This scene brings before you a story of distress, and yet this young man is the possessor of a large estate;—the baronial hall and house are his own, and he is young and amiable, and till within the last few months had led a life of almost uninterrupted comfort and prosperity from his cradle upwards. Two years ago he became the betrothed lover of a young lady no less interesting than himself, and as no obstacle prevented their union, both had for these two years looked forward to it, as the one certain and sure event of their lives. The young man’s parents had died when he was very young; but, in compliance with the wishes of his Guardians, he deferred his marriage till he should have come of age.
Meanwhile, as the time of probation drew near its close, it had been his delight to sit up the old place in such a manner as should become his bride, and the alterations had, in many cases, been made under her eye and according to her wishes, for she was already by anticipation, and in the heart of its owner, the mistress of the place.
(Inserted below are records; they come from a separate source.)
(* ===== verification/Redact.v ===== *)
(** [workers/src/fel_workers/redact.py]: the sanitizers of error texts that reach
    durable storage.

    [workers/src/fel_workers/extraction/events.py]: redacted run events.

    The mark of a shortened text has a character above 255; it is a parameter. *)

From S2P Require Import Prelude Text Regex Canonical.
Definition MAX_ERROR_CHARS : nat := 256.
Definition TRUNCATED : string := "...[truncated]".

(** * The patterns *)

Definition SPACE : regex := Chars is_space.
Definition NONSPACE : regex := Chars (λ a, negb (is_space a)).
(** [.] *)
Definition DOT : regex := Chars (λ a, negb (bool_decide (a = "010"%char))).
Definition one_of (s : string) : regex := Chars (λ a, bool_decide (a ∈ chars s)).
(** a class under [re.IGNORECASE] *)
Definition one_of_ci (s : string) : regex := Chars (λ a, bool_decide (lower_char a ∈ chars s)).
Definition alternatives (words : list string) : regex := foldr (λ w r, Alt (word w) r) (NotAhead Empty) words.
Definition sequence (rs : list regex) : regex := foldr Seq Empty rs.

Definition QUOTES : ascii → bool := λ a, bool_decide (a = "'"%char ∨ a = QUOTE).

(** [[A-Za-z0-9_-]*] *)
Definition KEY_CHARS : regex :=
  Star (Chars (λ a, let n := N_of_ascii a in
    (48 <=? n) && (n <=? 57) || (65 <=? n) && (n <=? 90) || (97 <=? n) && (n <=? 122) || (n =? 95) || (n =? 45))%N).

Definition SENSITIVE_KEY : regex :=
  sequence [KEY_CHARS;
    Alt (word "secret") (Alt (sequence [word "api"; Opt (one_of "_-"); word "key"]) (alternatives ["password"; "passwd"; "token"; "authorization"]));
    KEY_CHARS]%string.

(** a quote, the text up to its pair, and the pair *)
Definition quoted (name : string) : regex :=
  sequence [Group name (Chars QUOTES); Star (Alt (Seq (one_of "\") DOT) (Seq (NotAhead (Backref name)) DOT)); Backref name].

Definition LITERAL_PREFIX : regex := Seq (Opt (one_of_ci "bruf")) (Opt (one_of_ci "bruf")).
Definition SEPARATOR : regex := sequence [Star SPACE; one_of ":="; Star SPACE].

Definition QUOTED_CREDENTIAL_ASSIGNMENT : regex :=
  sequence [Group "key_quote" (Chars QUOTES); SENSITIVE_KEY; Backref "key_quote"; SEPARATOR; LITERAL_PREFIX; quoted "value_quote"].

Definition SCHEME : regex := alternatives ["bearer"; "basic"]%string.

Definition BARE_CREDENTIAL_ASSIGNMENT : regex :=
  sequence [Boundary; SENSITIVE_KEY; Boundary; SEPARATOR;
    Alt (Seq LITERAL_PREFIX (quoted "bare_value_quote"))
        (Seq (Opt (Seq SCHEME (Plus SPACE))) (Plus (Chars (λ a, negb (is_space a) && bool_decide (a ∉ chars ",;}]")))))].

Definition AUTH_SCHEME : regex := sequence [Boundary; SCHEME; Plus SPACE; Plus NONSPACE].
Definition QUOTED : regex := quoted "quote".

(** * The sanitizers *)

(** [pattern.sub(repl, text)] *)
Definition regex_sub (r : regex) (repl text : string) : string :=
  String.string_of_list_ascii (sub_from (chars text) r (chars repl) (S (String.length text)) 0).

Definition mask_credentials (message : string) : string :=
  let text := regex_sub QUOTED_CREDENTIAL_ASSIGNMENT "[redacted]" message in
  let text := regex_sub BARE_CREDENTIAL_ASSIGNMENT "[redacted]" text in
  regex_sub AUTH_SCHEME "[redacted]" text.

Definition collapse_and_cap (message : string) (limit : nat) : string :=
  let text := join " " (split message) in
  if (limit <? String.length text)%nat then String.substring 0 (limit - String.length TRUNCATED) text +:+ TRUNCATED else text.

Definition redact_error_text (message : string) (limit : nat) : string :=
  collapse_and_cap (regex_sub QUOTED "'[redacted]'" (mask_credentials message)) limit.

Definition redact_job_error_text (message : string) (limit : nat) : string := collapse_and_cap (mask_credentials message) limit.

(** * What is stored is short and on one line *)

Lemma split_from_words w s : Forall (λ a, is_space a = false) (chars w) → Forall (λ t, Forall (λ a, is_space a = false) (chars t)) (split_from w s).
Proof.
  revert w. induction s as [|a s IH]; intros w Hw; cbn [split_from]; [destruct w; [constructor|by constructor]|].
  destruct (is_space a) eqn:Ha; [destruct w; [by apply IH|constructor; [done|by apply IH]]|].
  apply IH. rewrite chars_app. apply Forall_app. split; [done|]. by constructor.
Qed.

Lemma Forall_chars_join (P : ascii → Prop) sep l : Forall P (chars sep) → Forall (λ t, Forall P (chars t)) l → Forall P (chars (join sep l)).
Proof.
  intros Hsep. induction 1 as [|t l Ht Hl IH]; [constructor|]. destruct l as [|u l]; [done|].
  change (join sep (t :: u :: l)) with (t +:+ sep +:+ join sep (u :: l))%string. rewrite !chars_app, !Forall_app. done.
Qed.

Lemma chars_substring (P : ascii → Prop) n m s : Forall P (chars s) → Forall P (chars (String.substring n m s)).
Proof.
  revert n m. induction s as [|a s IH]; intros n m Hs; [by destruct n, m|]. apply Forall_cons in Hs as [Ha Hs].
  destruct n as [|n]; cbn; [destruct m; [done|]; constructor; [done|]; by apply IH|by apply IH].
Qed.

Lemma length_substring n m s : (String.length (String.substring n m s) ≤ m)%nat.
Proof.
  revert n m. induction s as [|a s IH]; intros n m; [destruct n, m; cbn; lia|].
  destruct n as [|n]; cbn; [destruct m; cbn; [lia|]; specialize (IH 0%nat m); lia|apply IH].
Qed.

(** the only white space is the blank *)
Definition one_line (s : string) : Prop := Forall (λ a, is_space a = true → a = " "%char) (chars s).

Lemma collapse_and_cap_spec message limit :
  one_line (collapse_and_cap message limit) ∧ (String.length (collapse_and_cap message limit) ≤ Nat.max limit (String.length TRUNCATED))%nat.
Proof.
  assert (one_line (join " " (split message))) as Hline.
  { apply Forall_chars_join; [by constructor|]. pose proof (split_from_words "" message ltac:(constructor)) as Hw.
    eapply Forall_impl; [exact Hw|]. intros t Ht. eapply Forall_impl; [exact Ht|]. cbn. intros a Ha Hs. congruence. }
  unfold collapse_and_cap. destruct (Nat.ltb_spec limit (String.length (join " " (split message)))) as [Hlt|Hge]; [|split; [done|lia]]. split.
  - unfold one_line. rewrite chars_app. apply Forall_app. split; [by apply chars_substring|]. apply (bool_decide_unpack _). by vm_compute.
  - rewrite string_length_app. pose proof (length_substring 0 (limit - String.length TRUNCATED) (join " " (split message))). lia.
Qed.

(** The error text of a job or of a stage that reaches storage is one line of at
    most [limit] characters (or the truncation mark alone, for a smaller limit),
    whatever the exception said. *)
Theorem redacted_text_bounded (message : string) (limit : nat) :
  (one_line (redact_error_text message limit) ∧ (String.length (redact_error_text message limit) ≤ Nat.max limit 14)%nat) ∧
  (one_line (redact_job_error_text message limit) ∧ (String.length (redact_job_error_text message limit) ≤ Nat.max limit 14)%nat).
Proof. split; apply collapse_and_cap_spec. Qed.

(** * Run events *)
From S2P Require Import Dicts Payload.

Local Open Scope Z_scope.

Definition ALLOWED_EVENT_TYPES : list string :=
  ["run_queued"; "run_started"; "step_started"; "step_completed"; "step_failed"; "budget_updated"; "proposals_persisted"; "review_waiting";
   "review_completed"; "run_succeeded"; "run_failed"; "run_cancelled"; "heartbeat"]%string.

Definition REDACT_KEYS : list string :=
  ["text"; "content"; "prompt"; "messages"; "raw"; "source_text"; "instructions"; "evidence_text"; "secret"; "api_key"; "password"; "token"]%string.

Definition sensitive (key : string) : bool :=
  let lowered := lower key in
  bool_decide (lowered ∈ ["secret"; "api_key"; "password"; "token"]%string) || contains "secret" lowered || contains "password" lowered
  || bool_decide (lowered ∈ REDACT_KEYS).

Section redaction.
Context (marker : string).

(** [_redact] of a dict; any other value is kept *)
Fixpoint redact (v : value) : value :=
  match v with
  | DictV items =>
      DictV (map (λ kv : string * value,
        let x := snd kv in
        (fst kv,
         if sensitive (fst kv) then StrV "[redacted]" else
         match x with
         | ListV l => ListV (map redact l)
         | StrV s => if (256 <? String.length s)%nat then StrV (String.substring 0 64 s +:+ marker) else x
         | _ => redact x
         end)) items)
  | _ => v
  end.

Definition redact_event_payload (p : payload) (event_type : string) : value := redact (DictV p).
Definition redact_log_payload (p : payload) : value := redact (DictV p).

(** * The in-memory event store *)

Record extraction_event := ExtractionEvent { event_type : string; event_payload : value; event_id : Z }.

(** [MemoryEventStore.append] *)
Definition append_event (events : list extraction_event) (event_type : string) (p : payload) : checked (list extraction_event) :=
  if bool_decide (event_type ∈ ALLOWED_EVENT_TYPES)
  then Ok (events ++ [ExtractionEvent event_type (redact_event_payload p event_type) (Z.of_nat (length events) + 1)])
  else Err (ValueError ("unknown event_type " +:+ repr_str event_type)).

(** * What a stored payload can say *)

(** every field at every depth, through dicts and through the dicts of a list *)
Fixpoint fields (v : value) : list (string * value) :=
  match v with
  | DictV items =>
      concat (map (λ kv : string * value,
        let x := snd kv in
        (fst kv, x) :: match x with ListV l => concat (map fields l) | _ => fields x end) items)
  | _ => []
  end.

Definition masked_field (kv : string * value) : Prop :=
  (sensitive kv.1 = true → kv.2 = StrV "[redacted]") ∧
  ∀ s, kv.2 = StrV s → (String.length s ≤ Nat.max 256 (64 + String.length marker))%nat.

Definition masked (v : value) : Prop := Forall masked_field (fields (redact v)).

Lemma fields_list l : Forall masked l → Forall masked_field (concat (map fields (map redact l))).
Proof. induction 1 as [|x l Hx _ IH]; [constructor|]. cbn. apply Forall_app. by split. Qed.

Lemma length_truncated s : (String.length (String.substring 0 64 s +:+ marker)%string ≤ 64 + String.length marker)%nat.
Proof. rewrite string_length_app. pose proof (length_substring 0 64 s). lia. Qed.

(** the induction goes through the list a field holds *)
Lemma masked_parts v : masked v ∧ match v with ListV l => Forall masked l | _ => True end.
Proof.
  induction v as [| | | | |l Hl|items Hi] using value_induction; (split; [|try done]); try constructor.
  { eapply Forall_impl; [exact Hl|]. by intros x [Hx _]. }
  unfold masked. cbn [redact fields].
  induction Hi as [|[k x] items [Hx Hl] Hi IH]; [constructor|]. cbn [map concat fst snd]. cbn [snd] in Hx, Hl. apply Forall_app. split; [|exact IH].
  destruct (sensitive k) eqn:Hk.
  { constructor; [|constructor]. split; [done|]. intros s [= <-]. cbn. lia. }
  assert (∀ y, (∀ s, y = StrV s → (String.length s ≤ Nat.max 256 (64 + String.length marker))%nat) → masked_field (k, y)) as Hfield by (intros y Hy; split; [cbn; congruence|done]).
  destruct x as [| | | |s|l|inner]; try (constructor; [by apply Hfield|constructor]).
  - destruct (Nat.ltb_spec 256 (String.length s)) as [Hlong|Hshort]; (constructor; [apply Hfield; intros t [= <-]|constructor]); [|lia].
    pose proof (length_truncated s). lia.
  - constructor; [by apply Hfield|]. by apply fields_list.
  - constructor; [by apply Hfield|exact Hx].
Qed.

(** Whatever a workflow passes to the event or the log sink, what is stored shows
    ["[redacted]"] under every sensitive key, and no long text under any other, at
    every depth that dicts and lists of dicts reach. *)
Theorem event_payload_masked (p : payload) (event_type : string) :
  Forall masked_field (fields (redact_event_payload p event_type)) ∧ Forall masked_field (fields (redact_log_payload p)).
Proof. split; apply (masked_parts (DictV p)). Qed.

(** The depth is not every depth: a dict in a list in a list is stored as it is,
    whatever its keys are. *)
Example redact_nested_list :
  let p := [("spans", ListV [ListV [DictV [("password", StrV "hunter2")]]])]%string in redact_event_payload p "step_failed" = DictV p.
Proof. reflexivity. Qed.
End redaction.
At last the wedding day was fixed; but a few weeks before the time came, one of those sad diseases which steal mysteriously into the vitals of the young and wear away life long before its natural period, fell upon her:—and now, nothing remained to him, who had hoped to have her as his companion through life, but the Bible she had used during her sickness, and which was found on the table by her couch after her death, open and marked at the very place I have told you about; together with the faded primrose which he had gathered for her on the last morning of her life.
This was a very sad event for those who were left behind to lament the loss of one whom they had loved so dearly. The Mother indeed, who had known other trials of life, bent her head submissively to this one, and cherishing sweet recollections of her daughter’s piety and goodness, looked forward to a time of reunion in a happier world. But the poor young man, whose name was Theodore, never having known a care or a sorrow before, was stupefied and overpowered by this sudden destruction of all his hopes and happiness. Seeing, however, that her last thought had been the mercy and goodness of God, he tried to make it his thought too; and he would sit for hours looking at the verse which she had marked in the Bible.
But unfortunately he made no effort besides, and having no kind relatives or friends near him to rouse him from his melancholy stupor to some of the active duties of life, he spent many many weeks in listless sorrow, not caring much what became either of himself, his dependents, or his property. And though he had become, by degrees, so far resigned as to believe that every thing was for the best—even her death—he now took up a strange and dismal fancy, that though the Almighty was a God of goodness and justice, it was quite impossible that He should love any beings so sinful and ungrateful as the human race. This vain distinction of a morbid imagination was the result of that solitude, inactivity, and the constantly dwelling upon himself and his own troubles, to which he had unfortunately given himself up, and which had brought his mind into such an unhealthy state, that he could neither reason nor think properly.